Yes, the search engine now looks into the sites’ quality linked back to your website, so you must proceed cautiously.


Of course, the report must show figures pertaining to the conversion rate. Again, this may depend on the goal, like a thousand newsletter subscribers or contact us page completions from period A to period B.

The thing is, the report can show whether key performance indicators (KPIs) are met or not and move on to the next probable action.

Keywords and landing pages

The report must outline the search terms the users use in landing on specific pages on the website. It must also show the exit pages. Your website’s findability lies in properly using and disseminating keywords within site and corresponding landing pages.

If you know the most commonly used keywords and frequently landed pages, you may quickly determine the elements that attract visitors to a particular page, for instance.

Google Analytics can provide real figures to determine whether your site is performing at its best or not. If not, then the tool also gives you the metrics you should be looking at initially. 

This doesn’t mean you should look at the entire analytics report because, as mentioned above, the tool is a treasure just waiting to be discovered.

A pivot

In measuring business activities, start with Acquisition > All Traffic > Channels. Then, you may simply compare date ranges such as the last 30 days or custom. Indicate the preferred range and the point of comparison, such as the previous year.

In this way, you’d know how your website performed during the pandemic against last year’s performance. Make sure that you check the overall changes and the changes for each channel. Check for users, sessions, transactions, and conversion rates. Finally, check the revenues.

  • Are there any significant changes in revenues? Are they higher, lower, or unchanged?
  • Which channels perform the best? Paid or organic search?
  • Are there any significant changes in conversion rates? 

Speaking of paid search, you must also scrutinize the ads’ performance by going to Acquisition > Google Ads > Campaign > Clicks. You may also compare the PPC performance by year.

Focus on the changes in ROAS or the return on ad spend. Nonetheless, you must also look into the ad groups, keywords, and search queries. These are indicative of new opportunities to explore. 

If you are selling products, go to Conversions > Ecommerce > Product Performance. Compare the products and their categories to determine which ones the target consumers are looking for and buying.

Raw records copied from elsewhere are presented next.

(** [order]: the order in which the nodes come to an end. *)
Definition WaitForNodesLabeled (order : list string -> list string) (fuel : nat) (nodeNames : list string)
    (key value : string) : M W (option (option error)) :=
  match nodeNames with
  | [] => mret (Some None)
  | _ =>
      let! err := newClientset in
      match err with
      | Some e => mret (Some (Some (ErrorfW "failed to create Kubernetes client: " e "")))
      | None =>
          let! errs := collect_results fuel key value (order nodeNames) in
          mret match errs with
               | None => None
               | Some [] => Some None
               | Some es => Some (Some (Errorf ("failed to wait for nodes to be labeled: " +:+
                                                  fmt_strings (map Error es))))
               end
      end
  end.

(** ** Theorems *)
Context `{SL : !SharedLaws W KNode}.

Notation has_it key value := (fun node : KNode => has_label key value (Labels node)).

(** [LabelNodes] returns nil only when, node by node in the given order, the node was found
    with the label or was given it by one write that changed nothing else about the node as it
    was on the server at that moment, whatever others write in between; after an error the
    nodes before the failing one are labelled so, and of the failing one at most the label
    changed. *)
Theorem LabelNodes_atomic names key value w r w' :
  (forall w, rtc moved_on (db (O := KNode) w) (db (newClientset w).2)) ->
  LabelNodes names key value w = (r, w') ->
  exists d, rtc moved_on (db w) d /\
    match r with
    | None => chain (settled (has_it key value) (set_label key value)) names d (db w')
    | Some _ => exists l1 l2 d1, names = l1 ++ l2 /\
        chain (settled (has_it key value) (set_label key value)) l1 d d1 /\
        match l2 with
        | [] => d1 = db w'
        | name :: _ => rtc moved_on d1 (db w') \/
                       settled (has_it key value) (set_label key value) name d1 (db w')
        end
    end.
Proof.
  intros Hnew H. unfold LabelNodes in H. destruct names as [|n0 names].
  { injection H as <- <-. exists (db w). split; [done|constructor]. }
  specialize (Hnew w). mstep H as [err w1] E1. cbn in Hnew. exists (db w1). split; [done|].
  destruct err as [e|].
  { injection H as <- <-. exists [], (n0 :: names), (db w1). split; [done|]. split; [constructor|by left]. }
  apply (each_chain _ db (settled (has_it key value) (set_label key value)) (fun name d d' => rtc moved_on d d' \/
           settled (has_it key value) (set_label key value) name d d')) in H.
  - destruct r as [e|]; [|done]. destruct H as (l1 & x & l2 & d & Hl & Hc & He).
    exists l1, (x :: l2), d. done.
  - intros name v r' v' Hr. by apply rmw_loop_spec in Hr.
Qed.
(** The pod of [master-10] is taken for the one of [master-1]. *)
Example vm_pod_by_substring :
  pick_vm_pod "vms" "master-1" [("virt-launcher-master-10-x7k2p", worker_pod "Running")]
  = Ok ("node-0", "id").
Proof. reflexivity. Qed.

(** ** Claims ([pvc.go]) *)

(** The spec of a claim: the requested bytes, the class, what it is filled from ([apiGroup],
    kind and name) and whether the volume mode is given as Filesystem. *)
Record PVCSpec := mkPVCSpec {
  requestStorage : Z;
  storageClassName : string;
  dataSource : option (option string * string * string);
  filesystemMode : bool
}.

(** [capacity]: [status.capacity] is nil, has no storage entry, or has one (in bytes). *)
Record PVC := mkPVC {
  pvcPhase : string;
  capacity : option (option Z);
  pvcLabels : gmap string string;
  pvcSpec : PVCSpec
}.

Definition ClaimBound := "Bound".

Section Claims.
Context {W : Type} `{AE : ApiErrors, CX : Ctx W, VC : Client W PVC}.
Context (ParseQuantity : string -> result Z).

(** The attempt counts only when some claim is bound. *)
Definition bound_round (selects : PVC -> bool) (expectedCount maxAttempts : Z) (attempt : Z)
    : M W (Z * option (option error)) :=
  let! pvcs := clientList in
  match pvcs with
  | Err e => mret (attempt, Some (Some e))
  | Ok l =>
      let boundCount := count (fun p : string * PVC => selects p.2 && String.eqb (pvcPhase p.2) ClaimBound) l in
      if expectedCount <=? boundCount then mret (attempt, Some None)
      else
        let attempt := if 0 <? boundCount then attempt + 1 else attempt in
        if (0 <? maxAttempts) && (maxAttempts <=? attempt)
        then mret (attempt, Some (Some (Errorf ("timeout waiting for PVCs to be bound: " +:+
               pretty boundCount +:+ "/" +:+ pretty expectedCount +:+ " bound after " +:+
               pretty maxAttempts +:+ " attempts"))))
        else mret (attempt, None)
  end.

Definition WaitForPVCsBound (fuel : nat) (selects : PVC -> bool) (expectedCount maxAttempts interval : Z)
    : M W (option (option error)) :=
  poll (bound_round selects expectedCount maxAttempts) (fun _ ce => ce) fuel interval 0.

(** How many of the claims have the size. *)
Fixpoint count_resized (target : Z) (names : list string) : M W (result Z) :=
  match names with
  | [] => mret (Ok 0)
  | name :: names =>
      let! got := clientGet name in
      match got with
      | Err e => mret (Err e)
      | Ok pvc =>
          let! rest := count_resized target names in
          mret match rest with
               | Err e => Err e
               | Ok n => Ok (n + match capacity pvc with
                                 | Some (Some size) => if size =? target then 1 else 0
                                 | _ => 0
                                 end)
               end
      end
  end.
Lemma find_unknown steps :
  List.find (fun step => negb (known_step step)) steps = None <->
  forall step, step ∈ steps -> known_step step = true.
Proof.
  split.
  - intros H step Hin%list_elem_of_In. pose proof (List.find_none _ _ H _ Hin) as Hf. by apply negb_false_iff.
  - intros H. destruct (List.find _ steps) as [step|] eqn:E; [|done].
    apply List.find_some in E as [Hin%list_elem_of_In Hn]. by rewrite H in Hn.
Qed.

Lemma existsb_eqb x l : existsb (String.eqb x) l = true <-> x ∈ l.
Proof.
  rewrite existsb_exists. setoid_rewrite <- list_elem_of_In. setoid_rewrite String.eqb_eq. naive_solver.
Qed.

Lemma existsb_either steps :
  existsb (fun step => String.eqb step StepClone || String.eqb step StepRestoreFromSnapshot) steps = true <->
  StepClone ∈ steps \/ StepRestoreFromSnapshot ∈ steps.
Proof.
  rewrite existsb_exists. setoid_rewrite <- list_elem_of_In. setoid_rewrite orb_true_iff.
  setoid_rewrite String.eqb_eq. naive_solver.
Qed.

Lemma eqb_empty s : String.eqb s "" = true <-> s = "".
Proof. apply String.eqb_eq. Qed.

(** The checks of the one mode that has some. *)
Lemma validate_resize_cloning c :
  cMode c = ModeSnapshotResizeCloning ->
  (validate_mode c).2 = c /\
  ((validate_mode c).1 = None <->
   0 < cSnapshotsPerPVC c /\ (forall step, step ∈ cTestOrder c -> known_step step = true) /\
   (StepResize ∈ cTestOrder c -> cPVCSizeAfterResize c <> "") /\
   (StepClone ∈ cTestOrder c \/ StepRestoreFromSnapshot ∈ cTestOrder c -> cPVCSizeAfterResizeStage2 c <> "")).
Proof.
  intros Hm. unfold validate_mode. rewrite Hm.
  change (String.eqb ModeSnapshotResizeCloning ModeCheckCloning) with false.
  change (String.eqb ModeSnapshotResizeCloning ModeCheckRestoringFromSnapshot) with false.
  change (String.eqb ModeSnapshotResizeCloning ModeSnapshotOnly) with false. rewrite String.eqb_refl. cbv iota.
  destruct (Z.leb_spec (cSnapshotsPerPVC c) 0) as [Hle|Hlt]; [split; [done|]; split; [done|lia]|].
  rewrite -(find_unknown (cTestOrder c)). destruct (List.find _ _) as [step|] eqn:Hf.
  { split; [done|]. split; [done|]. intros (_ & Hx & _). by rewrite Hx in Hf. }
  rewrite -existsb_either. rewrite -(existsb_eqb StepResize).
  generalize (existsb (String.eqb StepResize) (cTestOrder c)).
  generalize (existsb (fun step => String.eqb step StepClone || String.eqb step StepRestoreFromSnapshot) (cTestOrder c)).
  intros b a. destruct a, b; destruct (String.eqb_spec (cPVCSizeAfterResize c) "");
    destruct (String.eqb_spec (cPVCSizeAfterResizeStage2 c) ""); cbn; split; naive_solver.
Qed.

(** [Validate] accepts exactly the sound configurations; it changes nothing but the number of
    snapshots of [snapshot_only], which is positive afterwards. *)
Theorem Validate_spec c :
  ((Validate c).1 = None <-> sound_config c) /\
  ((Validate c).2 = c \/
   cMode c = ModeSnapshotOnly /\ cSnapshotsPerPVC c <= 0 /\ (Validate c).2 = with_snapshots 1 c).
Proof.
  unfold Validate, sound_config.
  destruct (String.eqb_spec (cNamespace c) ""); [split; [naive_solver|by left]|].
  destruct (String.eqb_spec (cStorageClassName c) ""); [split; [naive_solver|by left]|].
  destruct (String.eqb_spec (cPVCSize c) ""); [split; [naive_solver|by left]|].
  destruct (Z.leb_spec (cPodsCount c) 0); [split; [split; [done|lia]|by left]|].
  destruct (Z.leb_spec (cIterations c) 0); [split; [split; [done|lia]|by left]|].
  destruct (decide (cMode c = ModeSnapshotResizeCloning)) as [Hm|Hm].
  { destruct (validate_resize_cloning c Hm) as [-> Hv]. split; [|by left]. rewrite Hv. naive_solver. }
  unfold validate_mode. rewrite (proj2 (String.eqb_neq _ _) Hm).
  destruct (String.eqb (cMode c) ModeCheckCloning); [split; [naive_solver|by left]|].
  destruct (String.eqb (cMode c) ModeCheckRestoringFromSnapshot); [split; [naive_solver|by left]|].
  destruct (String.eqb_spec (cMode c) ModeSnapshotOnly); [|split; [naive_solver|by left]].
  destruct (Z.leb_spec (cSnapshotsPerPVC c) 0); split; naive_solver.
Qed.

Finally, if you operate in multiple locations, it is best to look into the performance of products or services by going to Audience > Geo > Location. Here, you will fully grasp which countries brought in the most sales. 

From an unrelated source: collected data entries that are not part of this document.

(** [WaitForVirtualDiskAttached] returns by its deadline, and returns nil only when a read shows
    the attachment as attached. *)
Lemma WaitForVirtualDiskAttached_spec fuel ns name interval w :
  bounded newClient -> (left w < fuel)%nat ->
  exists r w', WaitForVirtualDiskAttached addV1alpha2 addV1alpha3 virtNew fuel ns name interval w = (Some r, w') /\
    (r = None -> exists a, objs w' !! nsref ns name = Some a /\ bdPhase a = PhaseAttached).
Proof.
  intros Hn Hl. unfold WaitForVirtualDiskAttached, with_virt. unfold mbind at 1, M_bind at 1.
  specialize (Hn w). destruct (newClient w) as [[e|] w1]; [by eexists _, _|]. cbn in Hn.
  set (over := fun _ ce => _).
  destruct (poll_loop_total (attached_check ns name) over left fuel interval tt w1) as (r & w' & H).
  { intros [] v. apply (bind_bounded (VMBD_Get ns name)); [|intros; apply ret_bounded].
    apply bind_bounded; [apply get_bounded|intros; apply ret_bounded]. }
  { intros z v v'. apply left_tick. }
  { lia. }
  exists r, w'. split; [done|]. intros ->. apply (poll_loop_ended _ _ (fun _ _ => True)) in H; [|done..].
  destruct H as [[] v [] _ Hc|[] ce z v0 v1 _ _ _ [=]].
  unfold attached_check, VMBD_Get, kind_Get in Hc. mstep Hc as [got v1] E. mstep E as [g v2] E2.
  injection E as <- <-. destruct g as [a|e]; cbn in Hc; [|done].
  destruct (String.eqb_spec (bdPhase a) PhaseAttached) as [Hp|]; [|by destruct (String.eqb (bdPhase a) "Failed")].
  injection Hc as <-. apply get_ok in E2 as [Hg ->]. by exists a.
Qed.
End VirtTheorems.

(** A base cluster with disks and attachments. *)
Definition base : Type := memWorld VirtualDisk * memWorld VMBDA.
Definition empty_base (faults : list (option string)) : base :=
  (mkWorld (mkMem ∅ faults) 3 false, mkWorld (mkMem ∅ []) 3 false).

Definition parse_gi (s : string) : result Z :=
  if String.eqb s "20Gi" then Ok 20 else Err (Errorf "unknown quantity").

Lemma virt_new_keeps_base (w : base) :
  objs (O := VirtualDisk) (virt_NewClient (W := base) None None (mret None) w).2 = objs w /\
  objs (O := VMBDA) (virt_NewClient (W := base) None None (mret None) w).2 = objs w.
Proof. destruct w as [[s n []] v]; done. Qed.

Example AttachVirtualDiskToVM_spec_witness :
  exists w' : base,
    AttachVirtualDiskToVM None None (mret None) parse_gi (mkAttach "worker-0" "e2e" "" "20Gi" "replicated")
      (empty_base []) = (Ok (mkAttached "worker-0-data-disk" "worker-0-data-disk-attachment"), w') /\
    objs w' !! "e2e/worker-0-data-disk-attachment" = Some (disk_attachment "worker-0" "worker-0-data-disk").
Proof.
  destruct (AttachVirtualDiskToVM None None (mret None) parse_gi
    (mkAttach "worker-0" "e2e" "" "20Gi" "replicated") (empty_base [])) as [r w'] eqn:E.
  assert (Hr : r = Ok (mkAttached "worker-0-data-disk" "worker-0-data-disk-attachment"))
    by (vm_compute in E; by injection E as <- _).
  subst r. exists w'. split; [reflexivity|].
  destruct (AttachVirtualDiskToVM_spec None None (mret None) parse_gi virt_new_keeps_base
    (mkAttach "worker-0" "e2e" "" "20Gi" "replicated") (empty_base []) _ w' E) as (size & _ & _ & _ & _ & Ho & _).
  rewrite Ho. vm_compute. reflexivity.
Defined.
Definition checkResourceConflicts (namespace : string) (vmNodes : list ClusterNode) : M W (result resourceConflicts) :=
  let! existingVMs := VirtualMachines_List namespace in
  match existingVMs with
  | Err e => mret (Err (ErrorfW "failed to list existing VMs: " e ""))
  | Ok vms =>
      let! existingVDs := VirtualDisks_List namespace in
      match existingVDs with
      | Err e => mret (Err (ErrorfW "failed to list existing VirtualDisks: " e ""))
      | Ok vds =>
          let! images := if String.eqb (ImagePullPolicy env) ImagePullPolicyAlways
                         then images_there (order (remove_dups (map image_of vmNodes)))
                         else mret (Ok []) in
          mret match images with
               | Err e => Err e
               | Ok images =>
                   Ok (mkConflicts (taken namespace vms (map Hostname vmNodes))
                         (taken namespace vds (map (fun n => systemDiskName (Hostname n)) vmNodes)) images)
               end
      end
  end.

Definition conflict_messages (c : resourceConflicts) : list string :=
  let part name l := match l with [] => [] | _ => [name +:+ ": " +:+ fmt_strings l] end in
  part "VirtualMachines" (cf_VMs c) ++ part "VirtualDisks" (cf_Disks c) ++
  part "ClusterVirtualImages" (cf_Images c).

(** ** The class *)

Definition class_round (name : string) (_ : unit) : M W (unit * option (option error)) :=
  let! got := VirtualMachineClasses_Get name in
  mret (tt, match got with
            | Err e => Some (Some (ErrorfW ("get VirtualMachineClass " +:+ name +:+ ": ") e ""))
            | Ok vmc =>
                if String.eqb (clsPhase vmc) ClassPhaseReady then Some None
                else if String.eqb (clsPhase vmc) ClassPhaseTerminating
                then Some (Some (Errorf ("VirtualMachineClass " +:+ name +:+ " is Terminating")))
                else None
            end).
Lemma GatherVMInfo_spec_witness :
  exists def' w', GatherVMInfo (@reverse target) "e2e" one_node "" false (two_nodes []) = ((None, def', 0%nat), w') /\
    node_at def' (PMaster 0) = Some (set_ip "10.0.0.1" (hd DefaultSetupVM (Masters one_node))).
Proof.
  destruct (GatherVMInfo (@reverse target) "e2e" one_node "" false (two_nodes [])) as [[[e def'] b] w'] eqn:E.
  destruct e as [e|]; [vm_compute in E; done|].
  destruct (GatherVMInfo_spec (W := baseWorld) (@reverse target) (fun l => reverse_Permutation l) "e2e" one_node "" false
    (two_nodes []) def' b w' E) as (-> & Hn & _).
  exists def', w'. split; [reflexivity|].
  destruct (proj1 (Hn (PMaster 0) _ ltac:(done) eq_refl) eq_refl) as (ip & (vm & Hvm & <- & _) & ->).
  vm_compute in Hvm. by injection Hvm as <-.
Defined.

(** The machine without an address is reported first: the goroutine of the other one and the one
    that would close the channel wait forever. *)
Example GatherVMInfo_leaks :
  let '(e, _, blocked, _) := GatherVMInfo (@reverse target) "e2e" two_node_def "" false (two_nodes []) in
  is_Some e /\ blocked = 2%nat.
Proof. vm_compute. split; [by eexists|done]. Qed.
Definition lvg_IsReady (name : string) : M W (result bool) :=
  let! got := lvg_Get name in
  mret match got with Ok lvg => Ok (String.eqb (lvgPhase lvg) "Ready") | Err e => Err e end.

(** *** [pkg/kubernetes/lvmvolumegroup.go] *)

Definition with_lvg {A} (fail : error -> A) (k : M W A) : M W A :=
  let! err := NewLVMVolumeGroupClient in
  match err with
  | Some e => mret (fail (ErrorfW "failed to create LVMVolumeGroup client: " e ""))
  | None => k
  end.

Definition CreateLVMVolumeGroup (name nodeName : string) (bds : list string) (vg : string) : M W (option error) :=
  with_lvg Some (lvg_Create name nodeName bds vg).
Definition CreateLVMVolumeGroupWithThinPool (name nodeName : string) (bds : list string) (vg : string)
    (thinPools : list ThinPoolSpec) : M W (option error) :=
  with_lvg Some (lvg_CreateWithThinPools name nodeName bds vg
    (map (fun tp => mkThinPool (tpName tp) (tpSize tp) (tpAllocationLimit tp)) thinPools)).
Definition WaitForLVMVolumeGroupReady (fuel : nat) (name : string) (timeout : Z) : M W (option (option error)) :=
  with_lvg (fun e => Some (Some e)) (lvg_WaitForReady fuel name timeout).
Definition DeleteLVMVolumeGroup (name : string) : M W (option error) := with_lvg Some (lvg_Delete name).
Definition WaitForLVMVolumeGroupDeletion (fuel : nat) (name : string) (timeout : Z) : M W (option (option error)) :=
  with_lvg (fun e => Some (Some e)) (lvg_WaitForDeletion fuel name timeout).

(** *** Theorems *)
Context `{CGL : !ClientLaws W LVMVolumeGroup}.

You may also compare the performance of each location against that of the previous year. So you’d know which locations to focus on.

Based on the results of your comparisons and analysis, make the necessary changes. 

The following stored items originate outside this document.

Definition buildDHCTLSSHConnectionConfig (pemKey sshUser masterHost passphrase : string) : result string :=
  let cfg := mkSSHConfig "dhctl.deckhouse.io/v1" "SSHConfig" sshUser 22
    [mkAgentKey (TrimSpace pemKey +:+ nl) passphrase] in
  let hostDoc := mkSSHHost "dhctl.deckhouse.io/v1" "SSHHost" masterHost in
  match marshal_cfg cfg with
  | Err e => Err (ErrorfW "marshal SSHConfig: " e "")
  | Ok cfgBytes =>
      match marshal_host hostDoc with
      | Err e => Err (ErrorfW "marshal SSHHost: " e "")
      | Ok hostBytes =>
          Ok ("---" +:+ nl +:+ TrimSuffix cfgBytes nl +:+ nl +:+ "---" +:+ nl +:+ TrimSuffix hostBytes nl +:+ nl)
      end
  end.

(** ** Running dhctl *)

Definition remote_key : string := path_Join ["/home"; VMSSHUser env; ".ssh"; "id_rsa"].
Definition container_key := "/root/.ssh/id_rsa".

(** [removeRemoteConnYAML], under a context of its own; the file is removed once. *)
Definition remove_conn (c : Z) (path : string) : M W unit :=
  if String.eqb path "" then mret tt
  else let! _ := Exec c ("sudo rm -f " +:+ path) in mret tt.

Definition volume_flags (remoteConn : string) : string :=
  let v mount := "-v " +:+ dq +:+ mount +:+ dq in
  v ("/home/" +:+ VMSSHUser env +:+ "/config.yml:/config.yml") +:+ " " +:+
  if String.eqb remoteConn "" then v (remote_key +:+ ":" +:+ container_key +:+ ":ro")
  else v (remoteConn +:+ ":/dhctl-connection.yaml:ro").

Definition ssh_args (remoteConn masterIP : string) : string :=
  if String.eqb remoteConn ""
  then "--ssh-host=" +:+ masterIP +:+ " --ssh-user=" +:+ VMSSHUser env +:+ " --ssh-agent-private-keys=" +:+
       container_key +:+ " --config=/config.yml"
  else "--connection-config=/dhctl-connection.yaml --config=/config.yml".

Definition bootstrap_cmd (installImage remoteConn masterIP remoteLogPath : string) : string :=
  "sudo -u " +:+ VMSSHUser env +:+ " bash -c 'sudo docker run --network=host --pull=always " +:+
  volume_flags remoteConn +:+ " " +:+ installImage +:+ " dhctl bootstrap " +:+ ssh_args remoteConn masterIP +:+
  " > " +:+ remoteLogPath +:+ " 2>&1'".

Definition remote_log : string := "/tmp/bootstrap-" +:+ pretty pid +:+ ".log".

(** From the run of dhctl on: it is run, the connection file removed, the log fetched and kept. *)
Definition run_dhctl (c : Z) (installImage remoteConn masterIP logFilePath : string) : M W (option error) :=
  let! '(output, err) := Exec c (bootstrap_cmd installImage remoteConn masterIP remote_log) in
  let! _ := remove_conn c remoteConn in
  let! '(logContent, logErr) := Exec c ("sudo cat " +:+ remote_log +:+ " 2>/dev/null || echo ''") in
  let! _ := if is_nil logErr && negb (String.eqb logContent "") then
              let! mkdirErr := mkdirAll E2ETempDir in
              if is_nil mkdirErr then
                let! err := createFile logFilePath in
                if is_nil err then let! _ := writeTo logFilePath logContent in mret tt else mret tt
              else mret tt
            else mret tt in
  let! _ := Exec c ("sudo rm -f " +:+ remote_log) in
  mret match err with
       | None => None
       | Some e =>
           let baseErr := ErrorfW "failed to bootstrap cluster: " e "" in
           Some (if negb (String.eqb logContent "")
                 then ErrorfW "" baseErr (nl +:+ nl +:+ "Bootstrap log saved to: " +:+ logFilePath +:+ nl +:+ nl +:+
                        "Bootstrap log content:" +:+ nl +:+ logContent)
                 else if negb (String.eqb output "") then ErrorfW "" baseErr (nl +:+ nl +:+ "Output: " +:+ output)
                 else baseErr)
       end.

(** [removeRemoteConnYAML(); return fmt.Errorf(pre, e)]. *)
Definition abandon (c : Z) (path : string) (e : error) : M W (option error) :=
  let! _ := remove_conn c path in mret (Some e).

  • Update the homepage to showcase or feature the best-selling products or services
  • Optimize the product pages of the best-selling products or services
  • Create more content that addresses the pain points of the target consumers 
  • Shift the inventory of top-selling products or services
  • Identify new product opportunities and produce the goods immediately
  • Fine-tune paid search and other advertising activities
  • Push more marketing activities on the most profitable locations

Bottom-line, businesses must monitor KPIs frequently. Fix any problem you will find on your website and ad copies. Seize whatever opportunities you can spot so your business stays afloat during these unprecedented times.